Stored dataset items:
[Start of Attachment]

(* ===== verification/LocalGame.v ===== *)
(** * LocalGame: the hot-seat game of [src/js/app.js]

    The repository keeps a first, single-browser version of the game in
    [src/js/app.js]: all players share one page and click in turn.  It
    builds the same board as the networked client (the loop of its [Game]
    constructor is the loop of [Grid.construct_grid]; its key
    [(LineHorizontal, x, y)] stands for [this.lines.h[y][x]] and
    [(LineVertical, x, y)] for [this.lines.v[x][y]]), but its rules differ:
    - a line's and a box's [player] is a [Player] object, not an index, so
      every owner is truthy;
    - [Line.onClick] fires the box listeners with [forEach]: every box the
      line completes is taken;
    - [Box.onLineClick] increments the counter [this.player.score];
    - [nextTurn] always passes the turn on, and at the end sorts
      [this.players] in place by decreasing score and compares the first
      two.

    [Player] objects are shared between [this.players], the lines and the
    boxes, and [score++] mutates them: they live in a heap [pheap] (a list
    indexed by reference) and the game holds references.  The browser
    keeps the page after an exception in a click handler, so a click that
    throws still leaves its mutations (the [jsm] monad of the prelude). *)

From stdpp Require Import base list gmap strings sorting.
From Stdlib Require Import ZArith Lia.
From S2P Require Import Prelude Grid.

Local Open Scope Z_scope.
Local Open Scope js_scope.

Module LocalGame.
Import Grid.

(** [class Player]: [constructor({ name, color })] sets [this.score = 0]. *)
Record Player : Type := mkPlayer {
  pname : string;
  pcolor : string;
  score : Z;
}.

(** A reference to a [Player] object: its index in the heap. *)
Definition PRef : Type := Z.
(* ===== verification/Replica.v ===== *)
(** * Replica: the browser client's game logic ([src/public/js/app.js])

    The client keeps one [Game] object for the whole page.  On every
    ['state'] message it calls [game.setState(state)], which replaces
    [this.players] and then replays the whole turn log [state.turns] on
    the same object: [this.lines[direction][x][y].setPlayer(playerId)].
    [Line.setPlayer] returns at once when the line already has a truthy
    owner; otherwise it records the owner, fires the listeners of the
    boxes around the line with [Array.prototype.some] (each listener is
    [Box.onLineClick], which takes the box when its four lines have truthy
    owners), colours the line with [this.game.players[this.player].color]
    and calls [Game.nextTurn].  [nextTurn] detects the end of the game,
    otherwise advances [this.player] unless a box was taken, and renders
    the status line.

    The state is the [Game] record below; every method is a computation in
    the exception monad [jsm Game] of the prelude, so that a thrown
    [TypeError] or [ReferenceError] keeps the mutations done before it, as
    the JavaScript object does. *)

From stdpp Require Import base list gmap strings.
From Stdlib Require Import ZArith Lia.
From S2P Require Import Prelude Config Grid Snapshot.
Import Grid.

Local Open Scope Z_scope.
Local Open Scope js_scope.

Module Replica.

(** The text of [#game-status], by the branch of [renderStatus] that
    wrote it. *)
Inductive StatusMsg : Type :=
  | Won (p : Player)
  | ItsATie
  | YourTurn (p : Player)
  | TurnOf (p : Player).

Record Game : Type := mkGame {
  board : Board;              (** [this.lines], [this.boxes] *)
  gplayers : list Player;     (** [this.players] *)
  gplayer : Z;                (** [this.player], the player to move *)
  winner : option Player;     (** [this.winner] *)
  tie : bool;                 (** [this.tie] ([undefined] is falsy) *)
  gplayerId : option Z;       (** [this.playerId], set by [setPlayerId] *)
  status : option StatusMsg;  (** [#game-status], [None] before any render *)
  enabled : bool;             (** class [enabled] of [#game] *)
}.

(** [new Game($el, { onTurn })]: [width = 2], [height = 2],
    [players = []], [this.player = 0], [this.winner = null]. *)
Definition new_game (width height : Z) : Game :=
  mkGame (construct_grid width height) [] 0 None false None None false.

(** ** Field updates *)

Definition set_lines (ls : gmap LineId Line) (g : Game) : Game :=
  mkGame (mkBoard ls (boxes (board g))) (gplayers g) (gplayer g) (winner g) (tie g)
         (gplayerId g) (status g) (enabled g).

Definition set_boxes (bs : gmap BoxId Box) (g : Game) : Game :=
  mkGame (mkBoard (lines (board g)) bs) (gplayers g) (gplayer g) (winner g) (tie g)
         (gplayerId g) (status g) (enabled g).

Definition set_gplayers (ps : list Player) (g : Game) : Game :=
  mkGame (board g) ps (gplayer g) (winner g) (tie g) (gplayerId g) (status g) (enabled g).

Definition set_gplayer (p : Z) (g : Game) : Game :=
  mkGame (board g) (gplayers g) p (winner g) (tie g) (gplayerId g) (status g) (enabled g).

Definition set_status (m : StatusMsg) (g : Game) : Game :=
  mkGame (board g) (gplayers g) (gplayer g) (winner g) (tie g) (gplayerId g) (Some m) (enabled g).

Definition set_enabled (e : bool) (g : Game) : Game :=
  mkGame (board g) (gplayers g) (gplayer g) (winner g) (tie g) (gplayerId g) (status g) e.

[End of Attachment]
[Start of Attachment]

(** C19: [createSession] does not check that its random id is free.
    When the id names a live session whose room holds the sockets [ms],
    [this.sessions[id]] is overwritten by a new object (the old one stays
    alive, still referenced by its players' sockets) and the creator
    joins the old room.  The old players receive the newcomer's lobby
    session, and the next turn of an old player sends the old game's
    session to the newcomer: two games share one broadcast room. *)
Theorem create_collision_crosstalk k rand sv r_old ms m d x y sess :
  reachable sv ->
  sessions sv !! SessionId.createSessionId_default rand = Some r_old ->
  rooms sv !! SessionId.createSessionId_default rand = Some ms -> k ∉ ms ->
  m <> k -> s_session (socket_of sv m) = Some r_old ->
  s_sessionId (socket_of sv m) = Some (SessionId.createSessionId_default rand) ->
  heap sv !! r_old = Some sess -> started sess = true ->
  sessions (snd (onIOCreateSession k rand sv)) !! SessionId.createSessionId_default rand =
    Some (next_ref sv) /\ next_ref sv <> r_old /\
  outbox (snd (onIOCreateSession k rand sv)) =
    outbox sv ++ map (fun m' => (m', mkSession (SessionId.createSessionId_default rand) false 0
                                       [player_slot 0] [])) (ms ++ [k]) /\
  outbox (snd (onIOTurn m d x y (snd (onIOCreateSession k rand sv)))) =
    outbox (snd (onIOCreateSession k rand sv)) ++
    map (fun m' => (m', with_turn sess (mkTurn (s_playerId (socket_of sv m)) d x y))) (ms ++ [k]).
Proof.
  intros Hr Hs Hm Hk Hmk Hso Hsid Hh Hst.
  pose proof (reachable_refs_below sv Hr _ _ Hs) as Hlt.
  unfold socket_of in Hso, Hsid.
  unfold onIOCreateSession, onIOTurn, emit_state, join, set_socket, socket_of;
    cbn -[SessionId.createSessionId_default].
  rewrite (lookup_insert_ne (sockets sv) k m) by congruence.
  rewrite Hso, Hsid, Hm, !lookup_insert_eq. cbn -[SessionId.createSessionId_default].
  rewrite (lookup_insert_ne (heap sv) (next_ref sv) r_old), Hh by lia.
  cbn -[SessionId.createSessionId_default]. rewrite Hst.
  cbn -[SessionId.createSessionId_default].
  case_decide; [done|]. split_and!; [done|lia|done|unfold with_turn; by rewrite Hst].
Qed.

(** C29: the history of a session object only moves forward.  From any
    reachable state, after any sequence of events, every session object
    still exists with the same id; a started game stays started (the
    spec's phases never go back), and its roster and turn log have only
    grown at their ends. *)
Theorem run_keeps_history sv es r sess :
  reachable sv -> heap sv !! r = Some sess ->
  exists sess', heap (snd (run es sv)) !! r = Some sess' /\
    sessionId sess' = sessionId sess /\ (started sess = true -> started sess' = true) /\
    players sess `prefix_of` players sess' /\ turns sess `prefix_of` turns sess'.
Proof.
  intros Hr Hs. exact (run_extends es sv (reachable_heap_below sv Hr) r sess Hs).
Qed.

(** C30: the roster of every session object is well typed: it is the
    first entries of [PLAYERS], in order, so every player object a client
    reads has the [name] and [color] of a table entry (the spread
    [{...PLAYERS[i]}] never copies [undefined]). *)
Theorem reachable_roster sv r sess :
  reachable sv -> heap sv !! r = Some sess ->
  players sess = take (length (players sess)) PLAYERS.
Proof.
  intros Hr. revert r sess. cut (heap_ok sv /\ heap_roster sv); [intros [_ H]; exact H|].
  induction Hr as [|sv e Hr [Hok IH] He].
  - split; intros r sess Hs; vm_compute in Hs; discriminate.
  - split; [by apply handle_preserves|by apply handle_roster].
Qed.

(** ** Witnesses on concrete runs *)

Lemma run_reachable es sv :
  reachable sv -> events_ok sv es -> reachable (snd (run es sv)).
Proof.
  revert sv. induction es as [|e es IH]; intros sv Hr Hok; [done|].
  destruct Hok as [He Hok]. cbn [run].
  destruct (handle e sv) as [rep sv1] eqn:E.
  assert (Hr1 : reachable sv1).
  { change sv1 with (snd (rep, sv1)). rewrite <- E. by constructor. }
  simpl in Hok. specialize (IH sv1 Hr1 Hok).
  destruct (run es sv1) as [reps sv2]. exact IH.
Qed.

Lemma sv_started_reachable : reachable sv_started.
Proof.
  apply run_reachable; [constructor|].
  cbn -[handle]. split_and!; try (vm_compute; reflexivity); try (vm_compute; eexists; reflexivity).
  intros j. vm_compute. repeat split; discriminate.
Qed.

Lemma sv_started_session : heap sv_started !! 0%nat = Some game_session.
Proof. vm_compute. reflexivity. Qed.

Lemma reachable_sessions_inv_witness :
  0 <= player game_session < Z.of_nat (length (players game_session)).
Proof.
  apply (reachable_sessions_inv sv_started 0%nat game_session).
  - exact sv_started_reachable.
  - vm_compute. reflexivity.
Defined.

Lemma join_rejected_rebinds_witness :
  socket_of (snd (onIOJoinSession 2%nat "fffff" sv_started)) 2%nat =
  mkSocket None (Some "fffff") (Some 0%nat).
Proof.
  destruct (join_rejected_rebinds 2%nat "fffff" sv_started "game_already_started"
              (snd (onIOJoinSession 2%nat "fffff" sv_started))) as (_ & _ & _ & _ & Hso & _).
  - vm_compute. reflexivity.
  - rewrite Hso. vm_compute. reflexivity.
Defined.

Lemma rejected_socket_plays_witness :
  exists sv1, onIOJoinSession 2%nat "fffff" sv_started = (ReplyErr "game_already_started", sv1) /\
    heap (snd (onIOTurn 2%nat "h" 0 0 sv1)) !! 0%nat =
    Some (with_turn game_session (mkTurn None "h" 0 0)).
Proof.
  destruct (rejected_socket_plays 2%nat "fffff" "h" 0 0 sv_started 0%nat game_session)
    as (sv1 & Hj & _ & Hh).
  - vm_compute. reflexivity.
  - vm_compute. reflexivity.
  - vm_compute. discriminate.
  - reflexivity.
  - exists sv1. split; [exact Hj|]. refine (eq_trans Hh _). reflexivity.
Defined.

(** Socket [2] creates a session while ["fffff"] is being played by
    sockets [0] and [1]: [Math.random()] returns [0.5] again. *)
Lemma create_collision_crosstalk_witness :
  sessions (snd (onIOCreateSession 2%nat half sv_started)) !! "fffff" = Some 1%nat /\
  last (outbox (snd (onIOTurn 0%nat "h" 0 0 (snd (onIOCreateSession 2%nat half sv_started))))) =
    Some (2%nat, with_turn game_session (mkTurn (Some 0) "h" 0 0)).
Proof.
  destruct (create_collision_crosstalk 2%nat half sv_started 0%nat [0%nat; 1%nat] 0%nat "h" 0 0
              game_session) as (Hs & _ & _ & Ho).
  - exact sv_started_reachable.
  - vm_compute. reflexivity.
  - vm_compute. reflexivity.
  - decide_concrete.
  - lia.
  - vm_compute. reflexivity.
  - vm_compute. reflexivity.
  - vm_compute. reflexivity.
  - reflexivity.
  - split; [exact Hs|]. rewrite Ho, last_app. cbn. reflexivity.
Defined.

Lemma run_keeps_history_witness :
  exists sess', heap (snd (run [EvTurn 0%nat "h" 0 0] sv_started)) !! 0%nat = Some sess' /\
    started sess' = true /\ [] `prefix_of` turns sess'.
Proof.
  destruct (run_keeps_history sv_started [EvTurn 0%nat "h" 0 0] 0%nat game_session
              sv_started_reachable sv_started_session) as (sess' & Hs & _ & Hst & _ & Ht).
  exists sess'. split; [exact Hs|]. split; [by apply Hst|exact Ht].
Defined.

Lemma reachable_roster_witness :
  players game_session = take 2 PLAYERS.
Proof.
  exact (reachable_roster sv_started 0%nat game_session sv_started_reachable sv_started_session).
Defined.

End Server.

[End of Attachment]

Task directions: Could you reproduce, exactly, every line above from the line with "Inductive StatusMsg : Type" to the line with "mkGame (mkBoard ls", and no other line? Both ends count.

Result of the exercise:
Inductive StatusMsg : Type :=
  | Won (p : Player)
  | ItsATie
  | YourTurn (p : Player)
  | TurnOf (p : Player).

Record Game : Type := mkGame {
  board : Board;              (** [this.lines], [this.boxes] *)
  gplayers : list Player;     (** [this.players] *)
  gplayer : Z;                (** [this.player], the player to move *)
  winner : option Player;     (** [this.winner] *)
  tie : bool;                 (** [this.tie] ([undefined] is falsy) *)
  gplayerId : option Z;       (** [this.playerId], set by [setPlayerId] *)
  status : option StatusMsg;  (** [#game-status], [None] before any render *)
  enabled : bool;             (** class [enabled] of [#game] *)
}.

(** [new Game($el, { onTurn })]: [width = 2], [height = 2],
    [players = []], [this.player = 0], [this.winner = null]. *)
Definition new_game (width height : Z) : Game :=
  mkGame (construct_grid width height) [] 0 None false None None false.

(** ** Field updates *)

Definition set_lines (ls : gmap LineId Line) (g : Game) : Game :=
  mkGame (mkBoard ls (boxes (board g))) (gplayers g) (gplayer g) (winner g) (tie g)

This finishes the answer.